Statistics Data Structure Hash of Arrays, Arrays of Array

Serial_ has asked for the wisdom of the Perl Monks concerning the following question:

Dear Monks, I am looking for some wisdom, I have a table with 40+ columns and 10000+ rows (bioinformaticians lol) and I have started programming in Perl few months ago. I want to write a program for performing some calculation on tables (which are in the 99% of the cases the output from various softwares). I need to able to : select the replicates per group, keep the replicates separated (es. cond A1/2/3 needs to be tested against Ctrl1/2/3 not against B1/2/3) and to perform the calculation element-wise (i.e t-test needs to be performed using the first element in the three replicate in A vs 3 replicate of ctrl so I thought the most convenient data structure for storing it would be AoA or HoA. the column names are like "somethingcostant_A1" so the first part of the string is common to every bunch of column.
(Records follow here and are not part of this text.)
(* ===== verification/Vm.v ===== *)
(** Virtual memory (kernel/vm.c) and the copy-on-write fault path
    (should_copyon_write and copy_on_write of kernel/trap.c): definitions.

    Page tables are 64-bit words in physical memory, as the hardware walks
    them; pointers to entries are physical addresses and NULL is 0.  A kernel
    buffer passed to copyout() is given by its bytes, and copyin() and
    copyinstr() return the bytes they stored.  The theorems are in Pt.v, Uvm.v and Cow.v. *)

From stdpp Require Import base tactics list strings.
From Stdlib Require Import ZArith Lia.
From coqutil Require Import Byte.
From S2P Require Import Prelude Riscv Mem Core Spinlock Kalloc.

Local Open Scope Z_scope.
Local Open Scope kern_scope.

Section Vm.
Context `{KernelImage}.

(** ** Walking and mapping *)

(** The loop of walk(), from [level] down to 1. *)
Fixpoint walk_loop (level : nat) (pagetable va : Z) (alloc : bool) : M kst Z :=
  match level with
  | O => ret (pagetable + 8 * PX 0 va)
  | S level' =>
      let pte := pagetable + 8 * PX (Z.of_nat level) va in
      let* e := ld64 pte in
      if has e PTE_V then walk_loop level' (PTE2PA e) va alloc
      else if negb alloc then ret 0
      else
        let* pagetable' := kalloc in
        if pagetable' =? 0 then ret 0
        else
          memset pagetable' 0 PGSIZE ;;;
          st64 pte (Z.lor (PA2PTE pagetable') PTE_V) ;;;
          walk_loop level' pagetable' va alloc
  end.

Definition walk (pagetable va : Z) (alloc : bool) : M kst Z :=
  if MAXVA <=? va then panic "walk" else walk_loop 2 pagetable va alloc.

Definition walkaddr (pagetable va : Z) : M kst Z :=
  if MAXVA <=? va then ret 0
  else
    let* pte := walk pagetable va false in
    if pte =? 0 then ret 0
    else
      let* e := ld64 pte in
      if negb (has e PTE_V) then ret 0
      else if negb (has e PTE_U) then ret 0
      else ret (PTE2PA e).

Definition mappages (pagetable va size pa perm : Z) : M kst Z :=
  let a := PGROUNDDOWN va in
  let last := PGROUNDDOWN (u64 (va + size - 1)) in
  loop (fun '(a, pa) =>
      let* pte := walk pagetable a true in
      if pte =? 0 then ret (inr (-1))
      else
        let* e := ld64 pte in
        if has e PTE_V then panic "remap"
        else
          st64 pte (Z.lor (Z.lor (PA2PTE pa) perm) PTE_V) ;;;
          if a =? last then ret (inr 0)
          else ret (inl (u64 (a + PGSIZE), u64 (pa + PGSIZE)))) (a, pa).

Definition kvmmap (va pa sz perm : Z) : M kst unit :=
  let* kpt := gets k_kpt in
  let* r := mappages kpt va sz pa perm in
  if negb (r =? 0) then panic "kvmmap" else ret tt.

Definition kvmpa (va : Z) : M kst Z :=
  let off := va mod PGSIZE in
  let* kpt := gets k_kpt in
  let* pte := walk kpt va false in
  if pte =? 0 then panic "kvmpa"
  else
    let* e := ld64 pte in
    if negb (has e PTE_V) then panic "kvmpa"
    else ret (u64 (PTE2PA e + off)).

(** Using a NULL page, which the code does not test for. *)
Definition deref (p : Z) : M kst unit :=
  if p =? 0 then undefined "null page" else ret tt.

Definition kvminit : M kst unit :=
  let* kpt := kalloc in
  modify (set_kpt kpt) ;;;
  deref kpt ;;;
  memset kpt 0 PGSIZE ;;;
  kvmmap UART0 UART0 PGSIZE (Z.lor PTE_R PTE_W) ;;;
  kvmmap VIRTIO0 VIRTIO0 PGSIZE (Z.lor PTE_R PTE_W) ;;;
  kvmmap CLINT CLINT 0x10000 (Z.lor PTE_R PTE_W) ;;;
  kvmmap PLIC PLIC 0x400000 (Z.lor PTE_R PTE_W) ;;;
  kvmmap KERNBASE KERNBASE (etext - KERNBASE) (Z.lor PTE_R PTE_X) ;;;
  kvmmap etext etext (PHYSTOP - etext) (Z.lor PTE_R PTE_W) ;;;
  kvmmap TRAMPOLINE trampoline PGSIZE (Z.lor PTE_R PTE_X).

(** ** User address spaces *)

Definition uvmunmap (pagetable va npages : Z) (do_free : bool) : M kst unit :=
  if negb (va mod PGSIZE =? 0) then panic "uvmunmap: not aligned"
  else
    loop (fun a =>
        if a <? u64 (va + npages * PGSIZE) then
          let* pte := walk pagetable a false in
          if pte =? 0 then panic "uvmunmap: walk"
          else
            let* e := ld64 pte in
            if negb (has e PTE_V) then panic "uvmunmap: not mapped"
            else if PTE_FLAGS e =? PTE_V then panic "uvmunmap: not a leaf"
            else
              when do_free (kfree (PTE2PA e)) ;;;
              st64 pte 0 ;;;
              ret (inl (u64 (a + PGSIZE)))
        else ret (inr tt)) va.

Definition uvmcreate : M kst Z :=
  let* pagetable := kalloc in
  if pagetable =? 0 then ret 0
  else
    memset pagetable 0 PGSIZE ;;;
    ret pagetable.

Definition user_rwx : Z := Z.lor (Z.lor (Z.lor PTE_W PTE_X) PTE_R) PTE_U.

Definition uvminit (pagetable : Z) (src : list byte) : M kst unit :=
  if PGSIZE <=? Z.of_nat (length src) then panic "inituvm: more than a page"
  else
    let* mem := kalloc in
    deref mem ;;;
    memset mem 0 PGSIZE ;;;
    let* _ := mappages pagetable 0 PGSIZE mem user_rwx in
    modify (fun s => set_mem (wr (k_mem s) mem src) s).

Definition uvmdealloc (pagetable oldsz newsz : Z) : M kst Z :=
  if oldsz <=? newsz then ret oldsz
  else
    when (PGROUNDUP newsz <? PGROUNDUP oldsz)
      (let npages := i32 (u64 (PGROUNDUP oldsz - PGROUNDUP newsz) / PGSIZE) in
       uvmunmap pagetable (PGROUNDUP newsz) (u64 npages) true) ;;;
    ret newsz.

Definition uvmalloc (pagetable oldsz newsz : Z) : M kst Z :=
  if newsz <? oldsz then ret oldsz
  else
    let oldsz := PGROUNDUP oldsz in
    loop (fun a =>
        if a <? newsz then
          let* mem := kalloc in
          if mem =? 0 then
            let* _ := uvmdealloc pagetable a oldsz in ret (inr 0)
          else
            memset mem 0 PGSIZE ;;;
            let* r := mappages pagetable a PGSIZE mem user_rwx in
            if negb (r =? 0) then
              kfree mem ;;;
              let* _ := uvmdealloc pagetable a oldsz in ret (inr 0)
            else ret (inl (u64 (a + PGSIZE)))
        else ret (inr newsz)) oldsz.

(** The recursion of freewalk() follows the table; [fuel] bounds its depth. *)
Fixpoint freewalk_at (fuel : nat) (pagetable : Z) : M kst unit :=
  match fuel with
  | O => fun _ => Diverge
  | S fuel' =>
      forM (seqZ 0 512) (fun i =>
        let* pte := ld64 (pagetable + 8 * i) in
        if has pte PTE_V && (Z.land pte (Z.lor (Z.lor PTE_R PTE_W) PTE_X) =? 0) then
          freewalk_at fuel' (PTE2PA pte) ;;;
          st64 (pagetable + 8 * i) 0
        else if has pte PTE_V then panic "freewalk: leaf"
        else ret tt) ;;;
      kfree pagetable
  end.

Definition freewalk (pagetable : Z) : M kst unit := freewalk_at 64 pagetable.

Definition uvmfree (pagetable sz : Z) : M kst unit :=
  when (0 <? sz) (uvmunmap pagetable 0 (PGROUNDUP sz / PGSIZE) true) ;;;
  freewalk pagetable.

Definition uvmcopy (old new sz : Z) : M kst Z :=
  loop (fun i =>
      if i <? sz then
        let* pte := walk old i false in
        if pte =? 0 then panic "uvmcopy: pte should exist"
        else
          let* e := ld64 pte in
          if negb (has e PTE_V) then panic "uvmcopy: page not present"
          else
            let pa := PTE2PA e in
            let e' := Z.lor (Z.land e (Z.lnot PTE_W)) PTE_COW in
            st64 pte e' ;;;
            let* r := mappages new i PGSIZE pa (PTE_FLAGS e') in
            if negb (r =? 0) then
              uvmunmap new 0 (i / PGSIZE) true ;;;
              ret (inr (-1))
            else
              pageRef pa ;;;
              ret (inl (u64 (i + PGSIZE)))
      else ret (inr 0)) 0.

Definition uvmclear (pagetable va : Z) : M kst unit :=
  let* pte := walk pagetable va false in
  if pte =? 0 then panic "uvmclear"
  else
    let* e := ld64 pte in
    st64 pte (Z.land e (Z.lnot PTE_U)).

(** ** Copy-on-write (kernel/trap.c) *)

(** myproc(), then its fields. *)
Definition cur : M kst proc :=
  let* p := zoom myproc in
  match p with
  | Some i => gets (fun s => procs (k_core s) i)
  | None => undefined "myproc() is null"
  end.

Definition should_copyon_write (va : Z) : M kst bool :=
  let* p := cur in
  let* pte := walk (pagetable p) va false in
  if pte =? 0 then ret false
  else
    let* e := ld64 pte in
    ret ((PGROUNDDOWN va <? sz p) && has e PTE_V && has e PTE_COW).

Definition copy_on_write (va : Z) : M kst Z :=
  let* p := cur in
  let* pte := walk (pagetable p) va false in
  deref pte ;;;
  let* e := ld64 pte in
  let old_pa := PTE2PA e in
  let* new_pa := cow_kalloc old_pa in
  if new_pa =? 0 then ret (-1)
  else
    let* e := ld64 pte in
    let flags := Z.lor (Z.land (PTE_FLAGS e) (Z.lnot PTE_COW)) PTE_W in
    if new_pa =? old_pa then
      st64 pte (Z.lor (Z.land e (Z.lnot PTE_COW)) PTE_W) ;;;
      ret 0
    else
      uvmunmap (pagetable p) (PGROUNDDOWN va) 1 false ;;;
      let* r := mappages (pagetable p) (PGROUNDDOWN va) PGSIZE new_pa flags in
      if negb (r =? 0) then
        kfree new_pa ;;;
        ret (-1)
      else ret 0.

(** usertrap() on a page fault (scause 13 or 15) of process [p] at [va]. *)
Definition page_fault (p : nat) (va : Z) : M kst unit :=
  let* cow := should_copyon_write va in
  if cow then
    let* r := copy_on_write va in
    when (negb (r =? 0)) (modify (fun s => set_core (upd_proc p (set_killed 1) (k_core s)) s))
  else ret tt.

(** ** Copying between kernel and user memory *)

(** copyout() asks about the current process, whatever [pagetable] is. *)
Definition copyout (pagetable dstva : Z) (src : list byte) : M kst Z :=
  loop (fun '(dstva, src) =>
      if 0 <? Z.of_nat (length src) then
        let* cow := should_copyon_write dstva in
        when cow (let* _ := copy_on_write dstva in ret tt) ;;;
        let va0 := PGROUNDDOWN dstva in
        let* pa0 := walkaddr pagetable va0 in
        if pa0 =? 0 then ret (inr (-1))
        else
          let n := Z.min (PGSIZE - (dstva - va0)) (Z.of_nat (length src)) in
          modify (fun s => set_mem (wr (k_mem s) (pa0 + (dstva - va0)) (take (Z.to_nat n) src)) s) ;;;
          ret (inl (u64 (va0 + PGSIZE), drop (Z.to_nat n) src))
      else ret (inr 0)) (dstva, src).

Definition copyin (pagetable srcva len : Z) : M kst (Z * list byte) :=
  loop (fun '(srcva, len, dst) =>
      if 0 <? len then
        let va0 := PGROUNDDOWN srcva in
        let* pa0 := walkaddr pagetable va0 in
        if pa0 =? 0 then ret (inr (-1, dst))
        else
          let n := Z.min (PGSIZE - (srcva - va0)) len in
          let* bs := gets (fun s => rd (k_mem s) (pa0 + (srcva - va0)) (Z.to_nat n)) in
          ret (inl (u64 (va0 + PGSIZE), len - n, dst ++ bs))
      else ret (inr (0, dst))) (srcva, len, []).

(** The inner loop of copyinstr(): the bytes stored, and whether a NUL was
    among them. *)
Fixpoint copystr (m : mem) (p : Z) (n : nat) : list byte * bool :=
  match n with
  | O => ([], false)
  | S n' =>
      if byte.unsigned (m p) =? 0 then ([Byte.x00], true)
      else let '(l, b) := copystr m (p + 1) n' in (m p :: l, b)
  end.

Definition copyinstr (pagetable srcva max : Z) : M kst (Z * list byte) :=
  loop (fun '(srcva, max, dst) =>
      if 0 <? max then
        let va0 := PGROUNDDOWN srcva in
        let* pa0 := walkaddr pagetable va0 in
        if pa0 =? 0 then ret (inr (-1, dst))
        else
          let n := Z.min (PGSIZE - (srcva - va0)) max in
          let* r := gets (fun s => copystr (k_mem s) (pa0 + (srcva - va0)) (Z.to_nat n)) in
          let '(l, got_null) := r in
          if got_null : bool then ret (inr (0, dst ++ l))
          else ret (inl (u64 (va0 + PGSIZE), max - n, dst ++ l))
      else ret (inr (-1, dst))) (srcva, max, []).

End Vm.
An example of the dataset could be found here.

https://www.dropbox.com/s/jvpqu8wlvwri8x6/proteinGroups.txt?dl=0

I thought it would be pretty cool to be able to run a program who's creating a ref table first with the name of what it needs to be taken, groups and control. so enough bla bla let's go to the code.

  
use warnings;
use strict;

chdir "\.\/IN";

my @files = glob "*txt";

foreach (@files) {
    my $infile = "$_";
    print "$infile opened\n";
    open my $fh, "<", $infile or die "can not open '$infile' $infile\n
+$!\n";

    my @hh;
    while (<$fh>) {
        chomp;
        @hh = split /\t/, $_;
        last;
    }

    close $fh or die "can not close filehandle\n";
    print "$infile closed\n";

    chdir "\.\.";

    print
      "insert column name used for calculation\ni.e MaxQuant LFQ inten
+sity\n";
    chomp( my $w = <STDIN> );

    my @lfq = grep { /^$w/ } @hh;
    @lfq = map { ( my $foo = $_ ) =~ s/^$w //; $foo } @lfq;

    print "insert name of control without replicate number\n";
    chomp( my $c = <STDIN> );

    my @crl = grep { /^$c*/ } @lfq;
    my @res = grep { !/^$c*/ } @lfq;
    push @crl, @res;

    print "insert number of groups\n";
    chomp( my $g = <STDIN> );

    print "insert number of replicates\n";
    chomp( my $l = <STDIN> );

    my $length = scalar @lfq;
    if ( $length == $g * $l ) {
        my @out;
        my $nn = join "\t", @crl;
        my @ll = ( 1 .. $g );
        my @dd = ( 1 .. $l );
        my @gg;
        for ( 1 .. $g ) {
            until ( scalar @gg == $_ * $l ) {
                push @gg, $_;
            }
        }
        my @cc;
        for ( 1 .. $length ) { push @cc, $w }

        my $hj = join "\t", @cc;
        my $jj = join "\t", @gg;
        push @out, "$hj\n";
        push @out, "$jj\n";
        unshift @out, "$nn\n";

        my $outfile = "\.\/INFO\/order.txt";
        open my $out, ">", $outfile or die "$!";
        print $out @out;
        print "results printed in $outfile\n";
        close $out or die "can not close filehandle for printing\n$!\n
+";
    }
    else {
        print
"wrong number of groups or replicates\ncheck column names for typos\n"
+;
    }

}
[download]

and this is working no problem, then this is the major program where the calculation should be performed.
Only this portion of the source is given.